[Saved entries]
(* ===== verification/Adapter.v ===== *)
(** * The adapter (internal/adapter/adapter.go)

    [Adapter] speaks the app-server's protocol for the rest of the Host: it makes the
    calls, turns notifications and server requests into events, keeps the requests that
    wait for an answer and the turns that run.  The functions here are the code's, cut at
    the points where another goroutine can act; [AdapterTheorems] interleaves them. *)

From Stdlib Require Import Ascii String.
From stdpp Require Import base tactics numbers list gmap strings pretty.
From S2P Require Import Prelude GoError GoStrings Float64 Json Client.
Local Open Scope string_scope.
Local Open Scope Z_scope.
Local Open Scope list_scope.

(** ** Data *)

Record InitializeResult := mkInitializeResult {
  ir_UserAgent : string;
  ir_CodexHome : string;
  ir_PlatformFamily : string;
  ir_PlatformOS : string;
}.

#[export] Instance InitializeResult_eq_dec : EqDecision InitializeResult.
Proof. solve_decision. Defined.

Definition set_ir_UserAgent (x : string) (r : InitializeResult) : InitializeResult :=
  mkInitializeResult x (ir_CodexHome r) (ir_PlatformFamily r) (ir_PlatformOS r).
Definition set_ir_CodexHome (x : string) (r : InitializeResult) : InitializeResult :=
  mkInitializeResult (ir_UserAgent r) x (ir_PlatformFamily r) (ir_PlatformOS r).
Definition set_ir_PlatformFamily (x : string) (r : InitializeResult) : InitializeResult :=
  mkInitializeResult (ir_UserAgent r) (ir_CodexHome r) x (ir_PlatformOS r).
Definition set_ir_PlatformOS (x : string) (r : InitializeResult) : InitializeResult :=
  mkInitializeResult (ir_UserAgent r) (ir_CodexHome r) (ir_PlatformFamily r) x.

▶ **About this task**
Look above for the line containing "#[export] Instance InitializeResult_eq_dec". From there to the final line of the entries, repeat every line exactly.

▶ **Result below**
#[export] Instance InitializeResult_eq_dec : EqDecision InitializeResult.
Proof. solve_decision. Defined.

Definition set_ir_UserAgent (x : string) (r : InitializeResult) : InitializeResult :=
  mkInitializeResult x (ir_CodexHome r) (ir_PlatformFamily r) (ir_PlatformOS r).
Definition set_ir_CodexHome (x : string) (r : InitializeResult) : InitializeResult :=
  mkInitializeResult (ir_UserAgent r) x (ir_PlatformFamily r) (ir_PlatformOS r).
Definition set_ir_PlatformFamily (x : string) (r : InitializeResult) : InitializeResult :=
  mkInitializeResult (ir_UserAgent r) (ir_CodexHome r) x (ir_PlatformOS r).
Definition set_ir_PlatformOS (x : string) (r : InitializeResult) : InitializeResult :=
  mkInitializeResult (ir_UserAgent r) (ir_CodexHome r) (ir_PlatformFamily r) x.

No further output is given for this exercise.